## About this task
Show every line from the data below that includes "dollar".

(Stored data)
*** Begin section ***

Fixpoint applyDefaults (r : t) (fs : FS.t) (pathname : string)
         (ms : list Mapping) : option string :=
  match ms with
  | [] => None
  | (pattern, resolveFn) :: rest =>
      let hit :=
        match matchGroup1 pattern pathname with
        | Some m1 =>
            match resolveFn r fs m1 with
            | Some localPath =>
                if Path.nonEmpty localPath && FS.existsSync fs localPath
                then Some localPath else None
            | None => None
            end
        | None => None
        end in
      match hit with
      | Some p => Some p
      | None => applyDefaults r fs pathname rest
      end
  end.

(** The replacement text of [String.prototype.replace] for a string
    pattern matched at the start of [subject]: dollar-dollar is a dollar
    sign, dollar-ampersand the matched text, dollar-backquote the text
    before it (empty here), dollar-quote the text after it. *)
Fixpoint expandReplacement (replacement matched after : string) : string :=
  match replacement with
  | String "$" (String "$" rest) =>
      String "$" (expandReplacement rest matched after)
  | String "$" (String "&" rest) =>
      matched ++ expandReplacement rest matched after
  | String "$" (String "`" rest) => expandReplacement rest matched after
  | String "$" (String "'" rest) =>
      after ++ expandReplacement rest matched after
  | String c rest => String c (expandReplacement rest matched after)
  | EmptyString => EmptyString
  end.

(** [pathname.replace(pattern, replacement)] when [pathname] starts with
    [pattern]. *)
Definition replacePrefix (pattern replacement pathname : string) : string :=
  let after := JS.drop (String.length pattern) pathname in
  expandReplacement replacement pattern after ++ after.

Fixpoint applyMappings (r : t) (fs : FS.t) (pathname : string)
         (ms : list (string * string)) : option string :=
  match ms with
  | [] => None
  | (pattern, replacement) :: rest =>
      let fullPath :=
        Path.resolve (cwd r)
                     [projectRoot r;
                      replacePrefix pattern replacement pathname] in
      if JS.startsWith pattern pathname && FS.existsSync fs fullPath
      then Some fullPath
      else applyMappings r fs pathname rest
  end.

Definition directPaths (r : t) (pathname : string) : list string :=
  [Path.join [projectRoot r; pathname];
   Path.join [projectRoot r; "src"; pathname];
   Path.join [projectRoot r; "public"; pathname]].

(** [resolve(url)], [url] being a string or [null]. *)
Definition resolve (r : t) (fs : FS.t) (url : option string)
  : Outcome (option string) :=
  match url with
  | None | Some EmptyString => Returned None
  | Some u =>
      if JS.startsWith "file://" u then
        match fileURLToPath r u with
        | Some p => Returned (Some p)
        | None => Thrown
        end
      else
        let pathname :=
          match urlPathname r u with Some p => p | None => u end in
        Returned
          (match applyMappings r fs pathname (mappings r) with
           | Some p => Some p
           | None =>
               match applyDefaults r fs pathname defaultMappings with
               | Some p => Some p
               | None => firstExisting fs (directPaths r pathname)
               end
           end)
  end.

End URLResolver.

(* ===================================================================== *)
(** ** src/mapper/selector-resolver.js *)
(* ===================================================================== *)

Module SelectorResolver.
Import Regex.

Record Parsed : Type := {
  component : string;
  className : string;
  originalSelector : string;
  hasNested : bool;
  nestedParts : list string
}.

(** "[A-Za-z][A-Za-z0-9]*" *)
Definition componentName : regex := Seq letter (star alnum).
(** "[a-zA-Z][a-zA-Z0-9-]*" *)
Definition classIdent : regex := Seq letter (star alnum_dash).
(** "[a-zA-Z0-9]+" *)
Definition hashPart : regex := plus alnum.

(** The literal
    /^\.([A-Za-z][A-Za-z0-9]* )-module_([a-zA-Z][a-zA-Z0-9-]* )__[a-zA-Z0-9]+$/
    with a blank after each star that precedes a closing parenthesis. *)
Definition nextjsPattern : regex :=
  seqs [Bol; Chr "."; Grp 1 componentName; lit "-module_";
        Grp 2 classIdent; lit "__"; hashPart; Eol].

(** The literal
    /^\.(?:[a-zA-Z0-9]+_)*([A-Za-z][A-Za-z0-9]* )-module_([a-zA-Z][a-zA-Z0-9-]* )__[a-zA-Z0-9]+$/
    with a blank after each star that precedes a closing parenthesis. *)
Definition pathNextjsPattern : regex :=
  seqs [Bol; Chr "."; star (Seq (plus alnum) (Chr "_"));
        Grp 1 componentName; lit "-module_";
        Grp 2 classIdent; lit "__"; hashPart; Eol].

(** The literal
    /^\.(?:[a-zA-Z0-9]+-)*([A-Za-z][A-Za-z0-9]* )-module__([a-zA-Z][a-zA-Z0-9-]* )--[a-zA-Z0-9]+$/
    with a blank after each star that precedes a closing parenthesis. *)
Definition bemPattern : regex :=
  seqs [Bol; Chr "."; star (Seq (plus alnum) (Chr "-"));
        Grp 1 componentName; lit "-module__";
        Grp 2 classIdent; lit "--"; hashPart; Eol].

(** The literal
    /^\.(?:[a-zA-Z0-9]+_)*([A-Za-z][A-Za-z0-9]* )_([a-zA-Z][a-zA-Z0-9-]* )__[a-zA-Z0-9]+$/
    with a blank after each star that precedes a closing parenthesis. *)
Definition pathPattern : regex :=
  seqs [Bol; Chr "."; star (Seq (plus alnum) (Chr "_"));
        Grp 1 componentName; Chr "_";
        Grp 2 classIdent; lit "__"; hashPart; Eol].

(** The literal
    /^\.([A-Za-z][A-Za-z0-9]* )_([a-zA-Z][a-zA-Z0-9-]* )__[a-zA-Z0-9]+$/
    with a blank after each star that precedes a closing parenthesis. *)
Definition simplePattern : regex :=
  seqs [Bol; Chr "."; Grp 1 componentName; Chr "_";
        Grp 2 classIdent; lit "__"; hashPart; Eol].

Definition patterns : list regex :=
  [nextjsPattern; pathNextjsPattern; bemPattern; pathPattern; simplePattern].

(** [mainSelector.match(p)] and the object built from [match[1]],
    [match[2]]. *)
Definition tryPattern (p : regex) (mainSelector : string)
           (nested : list string) : option Parsed :=
  match exec p mainSelector with
  | Some (_, _, cs) =>
      match capture 1 cs, capture 2 cs with
      | Some comp, Some cls =>
          Some {| component := comp;
                  className := cls;
                  originalSelector := "." ++ cls;
                  hasNested := Nat.ltb 0 (List.length nested);
                  nestedParts := nested |}
      | _, _ => None
      end
  | None => None
  end.

Fixpoint firstPattern (ps : list regex) (mainSelector : string)
         (nested : list string) : option Parsed :=
  match ps with
  | [] => None
  | p :: ps' =>
      match tryPattern p mainSelector nested with
      | Some r => Some r
      | None => firstPattern ps' mainSelector nested
      end
  end.

Definition parseCSSModuleSelector (selector : string) : option Parsed :=
  let parts := Regex.split (plus space) selector in
  let mainSelector := List.hd EmptyString parts in
  firstPattern patterns mainSelector (List.tl parts).

(** The two resolver caches: [cache] maps a compiled selector to the file
    and the original selector found for it, [fileCache] a path to the
    text read from it. *)
Record Caches : Type := {
  cache : gmap string (string * string);
  fileCache : gmap string string
}.

Definition excludeDirs : list string :=
  ["node_modules"; ".next"; ".git"; "dist"; "build"].

Definition includes (names : list string) (entry : string) : bool :=
  List.existsb (String.eqb entry) names.

(** [searchFiles(dir, patterns, results, componentName, depth)]: [fuel] is
    [11 - depth], the levels still allowed by [if (depth > 10) return];
    an entry that cannot be listed or examined is skipped. *)
Fixpoint searchFiles (fuel : nat) (fs : FS.t) (dir : string)
         (filePatterns : list string) : list string :=
  match fuel with
  | O => []
  | S fuel' =>
      match FS.readdirSync fs dir with
      | None => []
      | Some entries =>
          List.flat_map
            (fun entry =>
               let fullPath := Path.join [dir; entry] in
               match FS.statSync fs fullPath with
               | Some FS.Directory =>
                   if includes excludeDirs entry then []
                   else searchFiles fuel' fs fullPath filePatterns
               | Some FS.File =>
                   if includes filePatterns entry then [fullPath] else []
               | None => []
               end)
            entries
      end
  end.

Definition findModuleFiles (fs : FS.t) (projectRoot componentName : string)
  : list string :=
  searchFiles 11 fs projectRoot
              [componentName ++ ".module.scss";
               componentName ++ ".module.css"].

*** End section ***

## Exercise response
    pattern matched at the start of [subject]: dollar-dollar is a dollar
    sign, dollar-ampersand the matched text, dollar-backquote the text
    before it (empty here), dollar-quote the text after it. *)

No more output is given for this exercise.